= What is needed =
Please retype all the data below exactly, line for line.

(Stored items)
━━━━━━━━━━

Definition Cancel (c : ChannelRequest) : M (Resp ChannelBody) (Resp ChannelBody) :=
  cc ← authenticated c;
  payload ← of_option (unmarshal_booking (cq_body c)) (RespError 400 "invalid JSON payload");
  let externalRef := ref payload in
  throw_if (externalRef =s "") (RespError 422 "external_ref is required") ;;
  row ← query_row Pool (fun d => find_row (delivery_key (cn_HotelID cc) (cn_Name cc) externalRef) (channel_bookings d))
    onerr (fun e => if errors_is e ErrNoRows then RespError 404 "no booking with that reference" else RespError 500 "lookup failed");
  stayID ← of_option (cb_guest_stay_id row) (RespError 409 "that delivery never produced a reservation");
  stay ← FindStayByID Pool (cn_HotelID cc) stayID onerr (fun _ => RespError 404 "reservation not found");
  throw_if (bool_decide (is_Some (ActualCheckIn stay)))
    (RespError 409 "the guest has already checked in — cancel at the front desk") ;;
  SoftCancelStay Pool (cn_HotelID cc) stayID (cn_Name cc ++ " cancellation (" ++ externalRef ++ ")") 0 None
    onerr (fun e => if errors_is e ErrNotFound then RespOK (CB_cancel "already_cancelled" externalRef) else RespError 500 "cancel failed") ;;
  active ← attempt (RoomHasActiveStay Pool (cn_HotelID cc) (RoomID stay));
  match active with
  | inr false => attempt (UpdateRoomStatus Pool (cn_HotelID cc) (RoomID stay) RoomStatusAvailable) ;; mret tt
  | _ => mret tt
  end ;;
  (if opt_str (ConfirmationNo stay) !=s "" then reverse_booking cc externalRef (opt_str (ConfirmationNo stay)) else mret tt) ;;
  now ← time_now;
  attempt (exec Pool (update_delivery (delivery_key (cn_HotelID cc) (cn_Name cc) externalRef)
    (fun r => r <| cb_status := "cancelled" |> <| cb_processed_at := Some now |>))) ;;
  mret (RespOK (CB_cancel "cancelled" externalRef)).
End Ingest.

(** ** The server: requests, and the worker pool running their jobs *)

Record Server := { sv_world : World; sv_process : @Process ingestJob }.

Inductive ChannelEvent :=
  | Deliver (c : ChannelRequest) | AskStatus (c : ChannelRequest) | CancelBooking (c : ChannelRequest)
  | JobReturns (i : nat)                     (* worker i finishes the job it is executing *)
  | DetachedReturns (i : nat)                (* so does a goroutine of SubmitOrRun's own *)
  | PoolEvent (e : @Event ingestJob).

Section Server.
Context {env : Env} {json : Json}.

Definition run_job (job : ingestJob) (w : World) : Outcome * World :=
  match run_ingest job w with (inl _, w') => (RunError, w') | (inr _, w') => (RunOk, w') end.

━━━━━━━━━━

= Reply =
Definition Cancel (c : ChannelRequest) : M (Resp ChannelBody) (Resp ChannelBody) :=
  cc ← authenticated c;
  payload ← of_option (unmarshal_booking (cq_body c)) (RespError 400 "invalid JSON payload");
  let externalRef := ref payload in
  throw_if (externalRef =s "") (RespError 422 "external_ref is required") ;;
  row ← query_row Pool (fun d => find_row (delivery_key (cn_HotelID cc) (cn_Name cc) externalRef) (channel_bookings d))
    onerr (fun e => if errors_is e ErrNoRows then RespError 404 "no booking with that reference" else RespError 500 "lookup failed");
  stayID ← of_option (cb_guest_stay_id row) (RespError 409 "that delivery never produced a reservation");
  stay ← FindStayByID Pool (cn_HotelID cc) stayID onerr (fun _ => RespError 404 "reservation not found");
  throw_if (bool_decide (is_Some (ActualCheckIn stay)))
    (RespError 409 "the guest has already checked in — cancel at the front desk") ;;
  SoftCancelStay Pool (cn_HotelID cc) stayID (cn_Name cc ++ " cancellation (" ++ externalRef ++ ")") 0 None
    onerr (fun e => if errors_is e ErrNotFound then RespOK (CB_cancel "already_cancelled" externalRef) else RespError 500 "cancel failed") ;;
  active ← attempt (RoomHasActiveStay Pool (cn_HotelID cc) (RoomID stay));
  match active with
  | inr false => attempt (UpdateRoomStatus Pool (cn_HotelID cc) (RoomID stay) RoomStatusAvailable) ;; mret tt
  | _ => mret tt
  end ;;
  (if opt_str (ConfirmationNo stay) !=s "" then reverse_booking cc externalRef (opt_str (ConfirmationNo stay)) else mret tt) ;;
  now ← time_now;
  attempt (exec Pool (update_delivery (delivery_key (cn_HotelID cc) (cn_Name cc) externalRef)
    (fun r => r <| cb_status := "cancelled" |> <| cb_processed_at := Some now |>))) ;;
  mret (RespOK (CB_cancel "cancelled" externalRef)).
End Ingest.

(** ** The server: requests, and the worker pool running their jobs *)

Record Server := { sv_world : World; sv_process : @Process ingestJob }.

Inductive ChannelEvent :=
  | Deliver (c : ChannelRequest) | AskStatus (c : ChannelRequest) | CancelBooking (c : ChannelRequest)
  | JobReturns (i : nat)                     (* worker i finishes the job it is executing *)
  | DetachedReturns (i : nat)                (* so does a goroutine of SubmitOrRun's own *)
  | PoolEvent (e : @Event ingestJob).

Section Server.
Context {env : Env} {json : Json}.

Definition run_job (job : ingestJob) (w : World) : Outcome * World :=
  match run_ingest job w with (inl _, w') => (RunError, w') | (inr _, w') => (RunOk, w') end.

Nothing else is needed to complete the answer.